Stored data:
(** [a.copy()] and [copy.copy(a)] on an array: a new array with the same
    contents, at the first free reference.  Python keeps an array alive as
    long as it is referenced; a store in which a reference the driver holds
    leads nowhere is out of Python's reach, and the machine stops there with
    an exception. *)
Definition copy {S} (a : loc) : M S loc :=
  fun m => match heap (store m) !! a with
           | Some v =>
               (Ok (length (heap (store m))),
                mkMachine (self m)
                  (mkStore (heap (store m) ++ [v]) (ext (store m))) (trace m))
           | None => (Raise (PyExc "AttributeError"), m)
           end.

(** [for x in xs: body], with the locals the body assigns as [acc]; [i] is
    the position of [x], used to name the callee in the trace. *)
Fixpoint for_in {S A B} (i : nat) (xs : list A)
    (body : nat -> A -> B -> M S B) (acc : B) : M S B :=
  match xs with
  | [] => ret acc
  | x :: xs' => bind (body i x acc) (fun acc' => for_in (Datatypes.S i) xs' body acc')
  end.

(** [xrange(n)], for an [n] that fits a C long: there Python 2 gives the
    integers from 0 up to [n], none for [n <= 0].  For an [n] beyond that
    range it raises [OverflowError] before the loop begins; the bounds differ
    between platforms, and [c_long] is the range every platform has. *)
Definition xrange (n : Z) : list Z := map Z.of_nat (seq 0 (Z.to_nat n)).

Definition c_long (n : Z) : Prop := - 2 ^ 31 <= n <= 2 ^ 31 - 1.

End Driver.

Arguments mkMachine {float W S}.
Arguments self {float W S}.
Arguments store {float W S}.
Arguments trace {float W S}.
Arguments Store : clear implicits.
Arguments Callee : clear implicits.
Arguments Potential : clear implicits.
Arguments AcceptTest : clear implicits.
Arguments Event : clear implicits.
Arguments Storage : clear implicits.
Arguments TakeStep : clear implicits.
Arguments QuenchRoutine : clear implicits.
Arguments Msg : clear implicits.
Arguments OutStream : clear implicits.
Arguments MetropolisT : clear implicits.
Arguments BasinHopping : clear implicits.
Arguments Call : clear implicits.
Arguments Ret : clear implicits.
Arguments Entry : clear implicits.
Arguments Machine : clear implicits.
Arguments M : clear implicits.

Declare Scope py_scope.
Delimit Scope py_scope with py.
Notation "x <- c ;; k" := (bind c (fun x => k))
  (at level 90, c at next level, right associativity) : py_scope.
Notation "c ;;; k" := (bind c (fun _ => k))
  (at level 90, right associativity) : py_scope.
Open Scope py_scope.

(** ** The class BasinHopping *)

Section Methods.

Context {float W : Type}.

(** [accept_tests.metropolis.Metropolis], the class behind the default accept
    test: the driver only constructs it from the temperature. *)
Variable Metropolis : float -> MetropolisT float W.

Local Abbreviation BH := (BasinHopping float W).

(** Assignments to the fields of [self]. *)
Definition set_stepnum (n : Z) (s : BH) : BH :=
  mkBasinHopping (coords s) (storage s) (potential s) (takeStep s)
    (event_after_step s) (acceptTests s) (temperature s) (nometropolis s)
    (quenchRoutine s) (outstream s) (metrop_test s)
    n (rms s) (funcalls s) (markovE s).

Definition set_rms_funcalls (r : float) (f : Z) (s : BH) : BH :=
  mkBasinHopping (coords s) (storage s) (potential s) (takeStep s)
    (event_after_step s) (acceptTests s) (temperature s) (nometropolis s)
    (quenchRoutine s) (outstream s) (metrop_test s)
    (stepnum s) r f (markovE s).

Definition set_coords (c : loc) (s : BH) : BH :=
  mkBasinHopping c (storage s) (potential s) (takeStep s)
    (event_after_step s) (acceptTests s) (temperature s) (nometropolis s)
    (quenchRoutine s) (outstream s) (metrop_test s)
    (stepnum s) (rms s) (funcalls s) (markovE s).

Definition set_markovE (E : float) (s : BH) : BH :=
  mkBasinHopping (coords s) (storage s) (potential s) (takeStep s)
    (event_after_step s) (acceptTests s) (temperature s) (nometropolis s)
    (quenchRoutine s) (outstream s) (metrop_test s)
    (stepnum s) (rms s) (funcalls s) E.

Definition r_unit : unit -> Ret float := fun _ => RUnit.
Definition r_quench : loc * float * float * Z -> Ret float :=
  fun '(c, E, r, f) => RQuench c E r f.

(** The truth value of [self.storage] in a store: [None] is false. *)
Definition truth_value (storage : option (Storage float W)) (s : Store float W)
  : bool :=
  match storage with
  | Some st => __nonzero__ st s
  | None => false
  end.

(** [if(self.storage): self.storage(E, coords)]. *)
Definition store_if {S} (storage : option (Storage float W)) (E : float) (c : loc)
  : M float W S unit :=
  fun m =>
    match storage with
    | Some st =>
        if __nonzero__ st (store m)
        then call (CStorage E c) r_unit (__call__ st E c) m
        else ret tt m
    | None => ret tt m
    end.

(** [BasinHopping.__init__]: the copies of the two lists are copies of
    immutable values here; the fields are collected in locals and the object
    is returned once they are all set. *)
Definition __init__ (coords : loc) (potential : Potential float W)
    (takeStep : TakeStep float W) (storage : option (Storage float W))
    (event_after_step : list (Event float W))
    (acceptTests : list (AcceptTest float W))
    (temperature : float) (nometropolis : bool)
    (quenchRoutine : QuenchRoutine float W) (outstream : OutStream float W)
  : M float W unit BH :=
  self_coords <- copy coords ;;
  let metrop_test :=
    if negb nometropolis then Some (Metropolis temperature) else None in
  let self_acceptTests :=
    match metrop_test with
    | Some mt => acceptTests ++ [acceptReject mt]
    | None => acceptTests
    end in
  let stepnum := 0 in
  potel <- call (CGetEnergy self_coords) RFloat (getEnergy potential self_coords) ;;
  call (CWrite (MsgInitial potel)) r_unit (outstream (MsgInitial potel)) ;;;
  store_if storage potel self_coords ;;;
  bind (call (CQuench self_coords) r_quench
          (quenchRoutine self_coords (getEnergyGradient potential)))
    (fun '(newcoords, Equench, rms, funcalls) =>
  let Equench_new := Equench in
  let line := MsgQu stepnum Equench funcalls rms Equench_new None in
  call (CWrite line) r_unit (outstream line) ;;;
  let self_coords := newcoords in
  let markovE := Equench in
  store_if storage Equench self_coords ;;;
  ret (mkBasinHopping self_coords storage potential takeStep event_after_step
         self_acceptTests temperature nometropolis quenchRoutine outstream
         metrop_test stepnum rms funcalls markovE)).
(** * MR Procedure map: route traversal, ETA schedule and selection state

    A shallow embedding of [src/mr_procedure.js] and the properties of
    its two cores: the ETA engine ([getLegTime],
    [buildTraversalSequence], [calculateETAs], [minutesToHHMM]) and the
    selection/highlight state machine ([showRoute], [highlightPoint],
    [renderPanel], [resetAll] and the click / prev / next handlers).

    Conventions of the embedding.
    - A JavaScript number that holds a non-negative integer is an [N]
      (minutes) or a [nat] (array indices).  The source computes on
      doubles; its arithmetic on such values is exact below 2^53.
    - A JavaScript string is a [string]; [undefined] / [null] where the
      source can see them is [None] of an [option].
    - The object [timeMatrix] is a finite map of finite maps: its own
      keys (checkpoint ids) and those of its rows.  [getLegTime] reads
      own keys only, which is what the source does for every id that
      names no member inherited from [Object.prototype]; module [Proto]
      has the read through the prototype chain, for every string.
    - The global variables and the part of the DOM the script writes are
      one record [State], threaded explicitly through every function. *)

From Stdlib Require Import ZArith NArith List String Ascii Bool Lia.
From Stdlib Require Import DecimalString DecimalN DecimalFacts.
From stdpp Require Import base strings gmap list.

Local Open Scope N_scope.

* TASK GOAL:
When the line with "(body : nat" is reached in the data above, start copying there, and copy each line exactly until the line with "Arguments Ret : clear implicits." has been copied; copy nothing else.

* RESULT OF THIS EXERCISE:
    (body : nat -> A -> B -> M S B) (acc : B) : M S B :=
  match xs with
  | [] => ret acc
  | x :: xs' => bind (body i x acc) (fun acc' => for_in (Datatypes.S i) xs' body acc')
  end.

(** [xrange(n)], for an [n] that fits a C long: there Python 2 gives the
    integers from 0 up to [n], none for [n <= 0].  For an [n] beyond that
    range it raises [OverflowError] before the loop begins; the bounds differ
    between platforms, and [c_long] is the range every platform has. *)
Definition xrange (n : Z) : list Z := map Z.of_nat (seq 0 (Z.to_nat n)).

Definition c_long (n : Z) : Prop := - 2 ^ 31 <= n <= 2 ^ 31 - 1.

End Driver.

Arguments mkMachine {float W S}.
Arguments self {float W S}.
Arguments store {float W S}.
Arguments trace {float W S}.
Arguments Store : clear implicits.
Arguments Callee : clear implicits.
Arguments Potential : clear implicits.
Arguments AcceptTest : clear implicits.
Arguments Event : clear implicits.
Arguments Storage : clear implicits.
Arguments TakeStep : clear implicits.
Arguments QuenchRoutine : clear implicits.
Arguments Msg : clear implicits.
Arguments OutStream : clear implicits.
Arguments MetropolisT : clear implicits.
Arguments BasinHopping : clear implicits.
Arguments Call : clear implicits.
Arguments Ret : clear implicits.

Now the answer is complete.